PROBLEM REQUIREMENTS: Every entry should be reproduced word for word.

----------------------------------------

Lemma pool_persists_one_snapshot_per_success_witness :
  ejecuta descarga_endesa_falla extrae conecta confirma reloj EMPRESAS
    (inicializar_bd bd_vacia).2 (agenda descarga_endesa_falla bd_vacia)
    (inicial 3 EMPRESAS (inicializar_bd bd_vacia).1) = Some c_endesa /\
  terminal EMPRESAS c_endesa /\
  exists nuevas,
    finanzas (almacen c_endesa) = finanzas (inicializar_bd bd_vacia).1 ++ nuevas /\
    contenido <$> nuevas ≡ₚ
      EMPRESAS ≫= exito descarga_endesa_falla extrae conecta confirma reloj
                    (inicializar_bd bd_vacia).2.
Proof.
  assert (ejecuta descarga_endesa_falla extrae conecta confirma reloj EMPRESAS
            (inicializar_bd bd_vacia).2 (agenda descarga_endesa_falla bd_vacia)
            (inicial 3 EMPRESAS (inicializar_bd bd_vacia).1) = Some c_endesa) as Hrun
    by (vm_compute; reflexivity).
  assert (terminal EMPRESAS c_endesa) as Hterm by (vm_compute; reflexivity).
  exact (conj Hrun (conj Hterm
           (pool_persists_one_snapshot_per_success descarga_endesa_falla extrae conecta
              confirma reloj 3 EMPRESAS (inicializar_bd bd_vacia).2
              (inicializar_bd bd_vacia).1 (agenda descarga_endesa_falla bd_vacia)
              c_endesa Hrun Hterm))).
Defined.

Lemma store_stays_well_formed_witness :
  bd_ok bd_vacia /\
  ejecuta descarga_ok extrae conecta confirma reloj EMPRESAS
    (inicializar_bd bd_vacia).2 (agenda descarga_ok bd_vacia)
    (inicial 3 EMPRESAS (inicializar_bd bd_vacia).1) = Some c_ok /\
  bd_ok (almacen c_ok).
Proof.
  assert (ejecuta descarga_ok extrae conecta confirma reloj EMPRESAS
            (inicializar_bd bd_vacia).2 (agenda descarga_ok bd_vacia)
            (inicial 3 EMPRESAS (inicializar_bd bd_vacia).1) = Some c_ok) as Hrun
    by (vm_compute; reflexivity).
  exact (conj bd_ok_vacia (conj Hrun
           (proj2 (store_stays_well_formed descarga_ok extrae conecta confirma reloj 3
                     bd_vacia (agenda descarga_ok bd_vacia) c_ok bd_ok_vacia Hrun)))).
Defined.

----------------------------------------

ANSWER AREA:
Lemma pool_persists_one_snapshot_per_success_witness :
  ejecuta descarga_endesa_falla extrae conecta confirma reloj EMPRESAS
    (inicializar_bd bd_vacia).2 (agenda descarga_endesa_falla bd_vacia)
    (inicial 3 EMPRESAS (inicializar_bd bd_vacia).1) = Some c_endesa /\
  terminal EMPRESAS c_endesa /\
  exists nuevas,
    finanzas (almacen c_endesa) = finanzas (inicializar_bd bd_vacia).1 ++ nuevas /\
    contenido <$> nuevas ≡ₚ
      EMPRESAS ≫= exito descarga_endesa_falla extrae conecta confirma reloj
                    (inicializar_bd bd_vacia).2.
Proof.
  assert (ejecuta descarga_endesa_falla extrae conecta confirma reloj EMPRESAS
            (inicializar_bd bd_vacia).2 (agenda descarga_endesa_falla bd_vacia)
            (inicial 3 EMPRESAS (inicializar_bd bd_vacia).1) = Some c_endesa) as Hrun
    by (vm_compute; reflexivity).
  assert (terminal EMPRESAS c_endesa) as Hterm by (vm_compute; reflexivity).
  exact (conj Hrun (conj Hterm
           (pool_persists_one_snapshot_per_success descarga_endesa_falla extrae conecta
              confirma reloj 3 EMPRESAS (inicializar_bd bd_vacia).2
              (inicializar_bd bd_vacia).1 (agenda descarga_endesa_falla bd_vacia)
              c_endesa Hrun Hterm))).
Defined.

Lemma store_stays_well_formed_witness :
  bd_ok bd_vacia /\
  ejecuta descarga_ok extrae conecta confirma reloj EMPRESAS
    (inicializar_bd bd_vacia).2 (agenda descarga_ok bd_vacia)
    (inicial 3 EMPRESAS (inicializar_bd bd_vacia).1) = Some c_ok /\
  bd_ok (almacen c_ok).
Proof.
  assert (ejecuta descarga_ok extrae conecta confirma reloj EMPRESAS
            (inicializar_bd bd_vacia).2 (agenda descarga_ok bd_vacia)
            (inicial 3 EMPRESAS (inicializar_bd bd_vacia).1) = Some c_ok) as Hrun
    by (vm_compute; reflexivity).
  exact (conj bd_ok_vacia (conj Hrun
           (proj2 (store_stays_well_formed descarga_ok extrae conecta confirma reloj 3
                     bd_vacia (agenda descarga_ok bd_vacia) c_ok bd_ok_vacia Hrun)))).
Defined.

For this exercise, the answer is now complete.